ACTIVITY
Keep only the lines from the start of the data through the line containing "pending objects, and", and output them exactly.

Collected data:

(** * teams/app.py: the data-access, projection and ingestion core

    A shallow embedding of the Flask/SQLAlchemy module [teams/app.py]:
    the three mapped classes, the query functions, the JSON projection
    functions and [add_post_json].

    Python values are dynamically typed, so a column, a document field
    and the value a function returns are all of the one type [value].
    Exceptions and the mutable state the code threads (the session of
    pending objects, and a log of the evaluations that the properties
    below count) are modelled by one state-and-exception monad [M]. *)

From Stdlib Require Import ZArith String Ascii List Bool Lia DecimalString.
From stdpp Require Import base option list strings gmap.

Open Scope Z_scope.

#[local] Set Warnings "-register-all".

(** ** Python values *)

Inductive value : Type :=
| VNone
| VBool (b : bool)
| VInt (z : Z)
| VStr (s : string)
| VList (l : list value)
| VDict (d : list (string * value)).

(** Exceptions the core can raise. *)
Inductive exn : Type :=
| KeyError (k : string)
| TypeError
| AttributeError.

Inductive result (A : Type) : Type :=
| Ok (a : A)
| Raise (e : exn).
Arguments Ok {A} a.
Arguments Raise {A} e.

(** [x == s] for a [str] [s]: true only for an equal [str]. *)
Definition str_eq (x : value) (s : string) : bool :=
  match x with
  | VStr s' => String.eqb s' s
  | _ => false
  end.

(** ** Dictionaries: insertion-ordered, as Python's *)

Fixpoint dict_get (k : string) (d : list (string * value)) : option value :=
  match d with
  | [] => None
  | (k', v) :: d' => if String.eqb k' k then Some v else dict_get k d'
  end.

(** [d[k] = v]: replaces in place, or appends a new key. *)
Fixpoint dict_set (k : string) (v : value) (d : list (string * value))
  : list (string * value) :=
  match d with
  | [] => [(k, v)]
  | (k', v') :: d' =>
      if String.eqb k' k then (k, v) :: d' else (k', v') :: dict_set k v d'
  end.

(** ** The state-and-exception monad *)

Definition M (S A : Type) : Type := S → result A * S.

Definition ret {S A} (a : A) : M S A := λ s, (Ok a, s).

Definition bind {S A B} (m : M S A) (f : A → M S B) : M S B :=
  λ s, match m s with
       | (Ok a, s') => f a s'
       | (Raise e, s') => (Raise e, s')
       end.

Definition raise {S A} (e : exn) : M S A := λ s, (Raise e, s).

Definition lift {S A} (r : result A) : M S A := λ s, (r, s).

Notation "'let*' x ':=' m 'in' k" := (bind m (λ x, k))
  (at level 10, x name, m at level 100, k at level 200).
Notation "'do*' m 'in' k" := (bind m (λ _, k))
  (at level 10, m at level 100, k at level 200).

(** A [for] loop over [xs] that updates the loop's local variables
    [acc]. *)
Fixpoint for_each {S A B} (xs : list A) (body : B → A → M S B) (acc : B)
  : M S B :=
  match xs with
  | [] => ret acc
  | x :: xs' => let* acc' := body acc x in for_each xs' body acc'
  end.

(** ** The mapped classes, as persisted rows *)

Record Team : Type := mkTeam {
  team_id : Z;
  team_name : value }.

Record User : Type := mkUser {
  user_id : Z;
  user_name : value;
  user_email : value;
  user_team_id : option Z;
  user_company_id : option Z }.

Record Company : Type := mkCompany {
  company_id : Z;
  company_name : value }.

(** The three tables, each in the order the store yields its rows. *)
Record Store : Type := mkStore {
  teams : list Team;
  users : list User;
  companies : list Company }.

(** [team.members]: the relationship over [users.team_id]. *)
Definition members (db : Store) (team : Team) : list User :=
  filter (λ u, user_team_id u = Some (team_id team)) (users db).

(** [user.company]: the backref over [users.company_id]; [None] when the
    key is NULL or names no row. *)
Definition company (db : Store) (user : User) : option Company :=
  match user_company_id user with
  | Some cid => snd <$> list_find (λ c, company_id c = cid) (companies db)
  | None => None
  end.

(** The evaluations that are counted. *)
Inductive event : Type :=
| EvNameCmp (uid : Z)    (* [member.company.name == companyname] *)
| EvDumps.               (* a call of [json.dumps] *)

Definition Log : Type := list event.

Definition emit (e : event) : M Log unit := λ l, (Ok tt, l ++ [e]).

(** ** Query layer *)

Definition get_all_teams (db : Store) : list Team := teams db.

Definition get_team_by_name (db : Store) (name : string) : list Team :=
  filter (λ t, str_eq (team_name t) name = true) (teams db).

(** [team in filtered_teams]: the mapped classes define no [__eq__], so
    membership is object identity, and the session's identity map holds
    one object per primary key. *)
Definition team_in (team : Team) (filtered_teams : list Team) : bool :=
  existsb (λ t, team_id t =? team_id team) filtered_teams.

(** [member.company.name]: an [AttributeError] when the member has no
    company. *)
Definition member_company_name (db : Store) (member : User) : M Log value :=
  match company db member with
  | Some c => ret (company_name c)
  | None => raise AttributeError
  end.

Definition get_team_by_company (db : Store) (companyname : string)
  : M Log (list Team) :=
  for_each (get_all_teams db) (λ filtered_teams team,
    for_each (members db team) (λ filtered_teams member,
      let* n := member_company_name db member in
      do* emit (EvNameCmp (user_id member)) in
      if str_eq n companyname && negb (team_in team filtered_teams)
      then ret (filtered_teams ++ [team])
      else ret filtered_teams) filtered_teams) [].

(** The routes compose a query with the projection below; see
    [team_by_name] and [teams_by_company]. *)

(** ** Projection layer *)

Definition dquote : string := String (ascii_of_nat 34) EmptyString.

Section Projection.

(** [ujson]'s rendering of the contents of a [str] (its escapes), which
    is the library's and not this module's. *)
Variable escape : string → string.

Definition quote (s : string) : string := dquote +:+ escape s +:+ dquote.

(** [json.dumps]: compact output, keys in insertion order. *)
Fixpoint dumps (v : value) : string :=
  match v with
  | VNone => "null"
  | VBool b => if b then "true" else "false"
  | VInt z => NilZero.string_of_int (Z.to_int z)
  | VStr s => quote s
  | VList l => "[" +:+ String.concat "," (map dumps l) +:+ "]"
  | VDict d =>
      "{" +:+ String.concat ","
                (map (λ kv, quote (fst kv) +:+ ":" +:+ dumps (snd kv)) d)
          +:+ "}"
  end.

Definition json_dumps (v : value) : M Log value :=
  do* emit EvDumps in ret (VStr (dumps v)).

(** [company] is [None] when the user has no company, and then
    [company.name] raises. *)
Definition company_to_json (company : option Company) (dump : bool)
  : M Log value :=
  match company with
  | None => raise AttributeError
  | Some c =>
      let company_dict := [] in
      let company_dict := dict_set "name" (company_name c) company_dict in
      let company_dict := dict_set "id" (VInt (company_id c)) company_dict in
      if dump then json_dumps (VDict company_dict)
      else ret (VDict company_dict)
  end.

Definition users_to_json (db : Store) (users : list User) (dump : bool)
  : M Log value :=
  let* user_json :=
    for_each users (λ user_json user,
      let user_dict := [] in
      let user_dict := dict_set "id" (VInt (user_id user)) user_dict in
      let user_dict := dict_set "name" (user_name user) user_dict in
      let* c := company_to_json (company db user) false in
      let user_dict := dict_set "company" c user_dict in
      let user_dict := dict_set "email" (user_email user) user_dict in
      ret (user_json ++ [VDict user_dict])) [] in
  if dump then json_dumps (VList user_json) else ret (VList user_json).

Definition teams_to_json (db : Store) (teams : list Team) : M Log value :=
  let* team_json :=
    for_each teams (λ team_json team,
      let team_dict := [] in
      let team_dict := dict_set "id" (VInt (team_id team)) team_dict in
      let team_dict := dict_set "name" (team_name team) team_dict in
      let* ms := users_to_json db (members db team) false in
      let team_dict := dict_set "members" ms team_dict in
      ret (team_json ++ [VDict team_dict])) [] in
  json_dumps (VList team_json).

(** The routes [/team/<teamname>] and [/company/<companyname>]. *)
Definition team_by_name (db : Store) (teamname : string) : M Log value :=
  let team := get_team_by_name db teamname in
  teams_to_json db team.

Definition teams_by_company (db : Store) (companyname : string)
  : M Log value :=
  let* teams := get_team_by_company db companyname in
  teams_to_json db teams.

End Projection.

(** ** Ingestion layer *)

(** Objects built by a constructor call and not yet flushed: no primary
    key, references to other objects instead of foreign keys, and the
    object's identity [obj]. *)
Record NewTeam : Type := mkNewTeam {
  nt_obj : nat;
  nt_name : value }.

Record NewCompany : Type := mkNewCompany {
  nc_obj : nat;
  nc_name : value }.

Record NewUser : Type := mkNewUser {
  nu_obj : nat;
  nu_name : value;
  nu_email : value;
  nu_company : NewCompany;
  nu_team : NewTeam }.

Inductive pending : Type :=
| PTeam (t : NewTeam)
| PCompany (c : NewCompany)
| PUser (u : NewUser).

(** [db.session] within a request, with the allocator of identities. *)
Record Session : Type := mkSession {
  next_obj : nat;
  staged : list pending }.

Definition new_obj : M Session nat :=
  λ s, (Ok (next_obj s), mkSession (S (next_obj s)) (staged s)).

Definition Team_new (name : value) : M Session NewTeam :=
  let* o := new_obj in ret (mkNewTeam o name).

Definition Company_new (name : value) : M Session NewCompany :=
  let* o := new_obj in ret (mkNewCompany o name).

Definition User_new (name email : value) (company : NewCompany)
    (team : NewTeam) : M Session NewUser :=
  let* o := new_obj in ret (mkNewUser o name email company team).

Definition session_add (p : pending) : M Session unit :=
  λ s, (Ok tt, mkSession (next_obj s) (staged s ++ [p])).

Definition session_add_all (ps : list pending) : M Session unit :=
  for_each ps (λ _ p, session_add p) tt.

(** [v[k]] for a [str] key [k]. *)
Definition getitem (v : value) (k : string) : result value :=
  match v with
  | VDict d =>
      match dict_get k d with
      | Some x => Ok x
      | None => Raise (KeyError k)
      end
  | _ => Raise TypeError
  end.

(** The items a [for] loop over [v] visits. *)
Definition iter (v : value) : result (list value) :=
  match v with
  | VList l => Ok l
  | VDict d => Ok (map (λ kv, VStr (fst kv)) d)
  | VStr s =>
      Ok (map (λ a, VStr (String a EmptyString)) (list_ascii_of_string s))
  | _ => Raise TypeError
  end.

(** [a == b] on two [Company] objects: the class defines no [__eq__], so
    this is [object]'s, identity. *)
Definition company_eq (a b : NewCompany) : bool :=
  Nat.eqb (nc_obj a) (nc_obj b).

RESULT BELOW
(** * teams/app.py: the data-access, projection and ingestion core

    A shallow embedding of the Flask/SQLAlchemy module [teams/app.py]:
    the three mapped classes, the query functions, the JSON projection
    functions and [add_post_json].

    Python values are dynamically typed, so a column, a document field
    and the value a function returns are all of the one type [value].
    Exceptions and the mutable state the code threads (the session of
    pending objects, and a log of the evaluations that the properties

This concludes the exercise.